A week later than some people predicted, the news has broken. NetApp has bought SolidFire for $870M. This continues the trend for established storage companies to acquire start-ups with great flash products rather than building their own. SolidFire initially targeted the service provider market with its scale-out all-flash array. In the last year or so, SolidFire has taken aim at enterprise data centers as well. In both of these markets, NetApp is well established as a vendor of disk-based storage arrays. However, it has been losing market share due fundamentally to a lack of a modern solid-state product. The FlashRay product that NetApp developed has failed, leaving NetApp no option but to acquire.
NetApp doesn’t have the best track record for acquisitions. This one appears to be its largest and is definitely critical to future success. I believe that a key success principle will be to keep the SolidFire product engineering separate from the existing FAS lines. Customers deploying all-flash arrays want products that are designed to get the most out of flash, without any legacy disk-based thinking. Trying to shoehorn SolidFire into a FAS architecture is likely to be painful—as painful as clustered ONTAP coming from the Spinnaker acquisition.
On a personal note, I have a lot of friends at SolidFire. A larger company buying a start-up can easily fall apart because the cultures are different. I hope NetApp treats the SolidFire team as a success and keeps its start-up ethics and approaches. I hope it also tries to keep the SolidFire team together rather than integrating everything into existing NetApp units. Further, I hope the company is revitalized by the new ability to address the solid-state opportunity.

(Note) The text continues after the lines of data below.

Lemma TrimSuffix_slash_cons (c d : ascii) (u : string) :
  TrimSuffix (String c (String d u)) "/" =
    String c (TrimSuffix (String d u) "/").
Proof.
  unfold TrimSuffix. rewrite HasSuffix_slash_cons.
  destruct (HasSuffix (String d u) "/"); [|reflexivity].
  simpl. now rewrite Nat.sub_0_r.
Qed.

Lemma TrimSuffix_slash (s : string) :
  TrimSuffix s "/" = strip_trailing_slash s.
Proof.
  induction s as [|c t IH]; [reflexivity|].
  destruct t as [|d u].
  - unfold TrimSuffix, HasSuffix. simpl.
    rewrite !andb_true_r. now destruct (Ascii.eqb c "/").
  - rewrite TrimSuffix_slash_cons, IH.
    cbn [strip_trailing_slash String.eqb]. now rewrite andb_false_r.
Qed.

Lemma cut_Some (c : ascii) (s a b : string) :
  cut c s = Some (a, b) -> s = a +:+ String c b /\ occurs c a = false.
Proof.
  revert a; induction s as [|d s IH]; simpl; intros a H; [discriminate|].
  destruct (Ascii.eqb d c) eqn:Hd.
  - apply Ascii.eqb_eq in Hd as ->. now inversion H.
  - destruct (cut c s) as [[a' b']|]; [|discriminate].
    inversion H; subst. destruct (IH a' eq_refl) as [-> Ha].
    split; [reflexivity|]. simpl. now rewrite Hd, Ha.
Qed.

Lemma cut_None (c : ascii) (s : string) :
  cut c s = None -> occurs c s = false.
Proof.
  induction s as [|d s IH]; simpl; intros H; [reflexivity|].
  destruct (Ascii.eqb d c); [discriminate|].
  destruct (cut c s) as [[a b]|]; [discriminate|]. now apply IH.
Qed.

Lemma cut_app (c : ascii) (a b : string) :
  occurs c a = false -> cut c (a +:+ String c b) = Some (a, b).
Proof.
  induction a as [|d a IH]; simpl occurs; intros H.
  - rewrite str_app_nil_l. simpl. now rewrite Ascii.eqb_refl.
  - apply orb_false_iff in H as [Hd Ha].
    rewrite str_app_cons. simpl. now rewrite Hd, (IH Ha).
Qed.

Lemma SplitN_2_whole (s : string) :
  occurs "/" s = false -> SplitN s "/" 2 = [s].
Proof.
  intros H. unfold SplitN. cbv zeta.
  change (2 =? 0) with false. change (2 <? 0) with false. cbv iota.
  pose proof (len_nonneg s).
  destruct (Z.ltb_spec (len s + 1) 2).
  - now replace (Z.to_nat (len s + 1 - 1)) with 0%nat by lia.
  - change (Z.to_nat (2 - 1)) with 1%nat. cbn [genSplitLoop].
    now rewrite (Index_char_absent _ _ H).
Qed.

Lemma SplitN_2_parts (a b : string) :
  occurs "/" a = false -> SplitN (a +:+ String "/" b) "/" 2 = [a; b].
Proof.
  intros H. unfold SplitN. cbv zeta.
  change (2 =? 0) with false. change (2 <? 0) with false. cbv iota.
  pose proof (len_nonneg a). pose proof (len_nonneg b).
  destruct (Z.ltb_spec (len (a +:+ String "/" b) + 1) 2) as [Hlt|_].
  { rewrite len_app, len_cons in Hlt. lia. }
  change (Z.to_nat (2 - 1)) with 1%nat. cbn [genSplitLoop].
  rewrite (Index_char_first _ _ _ H).
  destruct (Z.ltb_spec (len a) 0); [lia|].
  unfold len. rewrite Nat2Z.id, str_take_app. f_equal. f_equal.
  change (String "/" b) with ("/" +:+ b).
  rewrite <- str_app_assoc.
  replace (String.length a + String.length "/")%nat
    with (String.length (a +:+ "/")) by now rewrite str_length_app.
  apply str_drop_app.
Qed.

Lemma Parse_matches_reference (s : string) :
  ParsePackageString s = Some (go_result (parsePackageString s)).
Proof.
  unfold ParsePackageString, parsePackageString.
  rewrite TrimSuffix_slash.
  destruct (strip_trailing_slash s) as [|c rest]; [reflexivity|].
  rewrite HasPrefix_char.
  destruct (Ascii.eqb c "@") eqn:Hc; [|reflexivity].
  apply Ascii.eqb_eq in Hc as ->.
  pose proof (slice_from_app "@" rest) as Hs.
  change (len "@") with 1 in Hs. change ("@" +:+ rest) with (String "@" rest) in Hs.
  rewrite Hs. cbn [mbind option_bind].
  destruct (cut "/" rest) as [[a b]|] eqn:Hcut.
  - apply cut_Some in Hcut as [-> Ha].
    now rewrite (SplitN_2_parts _ _ Ha).
  - apply cut_None in Hcut.
    now rewrite (SplitN_2_whole _ Hcut).
Qed.
(** The group of a user whose [user_id] no other row of [users] has. *)
Lemma segment_group (db : database) (us : list User) (u : User) :
  NoDup (u_user_id <$> us) → u ∈ us →
  omap snd (filter (λ r, segment_key r.1 = segment_key u)
              (us ≫= joined_rows db))
  = events_of db (u_user_id u).
Proof.
  induction us as [|a us IH]; [by intros _ ?%elem_of_nil|].
  rewrite fmap_cons. intros [Ha Hnd]%NoDup_cons Hu.
  rewrite bind_cons, filter_app, omap_app'.
  destruct (decide (u_user_id a = u_user_id u)) as [Heq|Hne].
  - assert (a = u) as ->.
    { apply elem_of_cons in Hu as [->|Hu]; [done|]. exfalso. apply Ha.
      rewrite Heq. by apply list_elem_of_fmap_2. }
    rewrite filter_all_in
      by (intros r Hr; by rewrite (joined_rows_user _ _ _ Hr)).
    rewrite joined_rows_events.
    rewrite filter_none_in; [by rewrite app_nil_r|].
    intros r (a & Hr & Ha')%list_elem_of_bind.
    rewrite (joined_rows_user _ _ _ Hr). unfold segment_key. intros [= Hid _ _].
    apply Ha. rewrite <-Hid. by apply list_elem_of_fmap_2.
  - rewrite filter_none_in.
    + apply IH; [done|]. apply elem_of_cons in Hu as [->|Hu]; done.
    + intros r Hr. rewrite (joined_rows_user _ _ _ Hr). unfold segment_key.
      by intros [= ? _ _].
Qed.

Lemma elem_of_user_segmentation (db : database) (r : segment_row) :
  r ∈ user_segmentation db
  ↔ ∃ u, u ∈ users db
         ∧ let es := omap snd (filter (λ x, segment_key x.1 = segment_key u)
                                 (users db ≫= joined_rows db)) in
           r = mkSegment (u_user_id u) (u_plan u) (u_country u)
                 (length es)
                 (count_distinct (event_date <$> es))
                 (count_distinct (omap e_feature es))
                 (round2 <$> sql_avg (e_session_duration <$> es))
                 (engagement_of (length es)).
Proof.
  unfold user_segmentation. rewrite segmentation_join, list_elem_of_fmap. split.
  - intros ([k g] & -> & [Hk ->]%elem_of_group_by).
    apply list_elem_of_fmap in Hk as ([u oe] & -> & Hx).
    apply list_elem_of_bind in Hx as (a & Hx & Ha).
    apply joined_rows_user in Hx. simpl in Hx. subst a. by exists u.
  - intros (u & Hu & ->). eexists (segment_key u, _). split; [done|].
    apply elem_of_group_by. split; [|done].
    apply list_elem_of_fmap.
    destruct (left_join_covers (λ u e, bool_decide (u_user_id u = e_user_id e))
                (users db) (events db) u Hu) as [oe Hoe].
    by exists (u, oe).
Qed.

(** X15: every row of [users] is in a row of [user_segmentation], and no
    two rows of the result agree in user, plan and country.  In a row the
    distinct days and the distinct features are at most [total_events], the
    average is NULL exactly when [total_events] is 0, and the level is High
    above 100 events, Medium from 21 to 100 and Low up to 20. *)
Theorem segmentation_rows (db : database) :
  Forall (λ r, (s_active_days r ≤ s_total_events r)%nat
               ∧ (s_features_used r ≤ s_total_events r)%nat
               ∧ (s_avg_session_duration r = None ↔ s_total_events r = 0%nat)
               ∧ (s_engagement_level r = High ↔ (100 < s_total_events r)%nat)
               ∧ (s_engagement_level r = Medium
                  ↔ (20 < s_total_events r ≤ 100)%nat)
               ∧ (s_engagement_level r = Low ↔ (s_total_events r ≤ 20)%nat))
    (user_segmentation db)
  ∧ NoDup ((λ r, (s_user_id r, s_plan r, s_country r)) <$> user_segmentation db)
  ∧ (∀ u, u ∈ users db →
          ∃ r, r ∈ user_segmentation db ∧ s_user_id r = u_user_id u
               ∧ s_plan r = u_plan u ∧ s_country r = u_country u).
Proof.
  split_and!.
  - apply Forall_forall. intros r (u & Hu & ->)%elem_of_user_segmentation.
    simpl. generalize (omap snd (filter (λ x, segment_key x.1 = segment_key u)
                                   (users db ≫= joined_rows db))).
    intros es. split_and!.
    + etransitivity; [apply count_distinct_le_length|]. by rewrite length_fmap.
    + etransitivity; [apply count_distinct_le_length|]. apply length_omap_le.
    + destruct es as [|e es]; [done|]. split; intros [=].
    + unfold engagement_of.
      destruct (Nat.ltb_spec 100 (length es));
        [|destruct (Nat.ltb_spec 20 (length es))]; split; intros;
        try done; lia.
    + unfold engagement_of.
      destruct (Nat.ltb_spec 100 (length es));
        [|destruct (Nat.ltb_spec 20 (length es))]; split; intros;
        try done; lia.
    + unfold engagement_of.
      destruct (Nat.ltb_spec 100 (length es));
        [|destruct (Nat.ltb_spec 20 (length es))]; split; intros;
        try done; lia.
  - unfold user_segmentation, group_by. rewrite <-!list_fmap_compose.
    erewrite (list_fmap_ext _ id); [|by intros _ [[??]?] _].
    rewrite list_fmap_id. apply NoDup_remove_dups.
  - intros u Hu. eexists. split; [apply elem_of_user_segmentation; eauto|].
    done.
Qed.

NetApp’s purchase of SolidFire is likely to be the last acquisition in the IT infrastructure industry in 2015, but we can expect some more activity in 2016. I have to think that Cisco is looking at the market. Its problems with the Whiptail purchase will make it a bit gun-shy. If it wants to compete against the Dell/EMC machine, then it needs storage. I think Cisco needs to make a couple of storage acquisitions to show the market it is serious. A hybrid array, an all-flash array, and a scale-out hard disk array would make a portfolio. Of course, Cisco could just buy NetApp and get a full storage portfolio, which would then include a great all-flash array. Buying NetApp has the advantage of a huge number of loyal customers, with storage teams that want NetApp products. NetApp has a market capitalization of around $8 billion. It would be a big acquisition, but nowhere near as large as Dell’s purchase of EMC.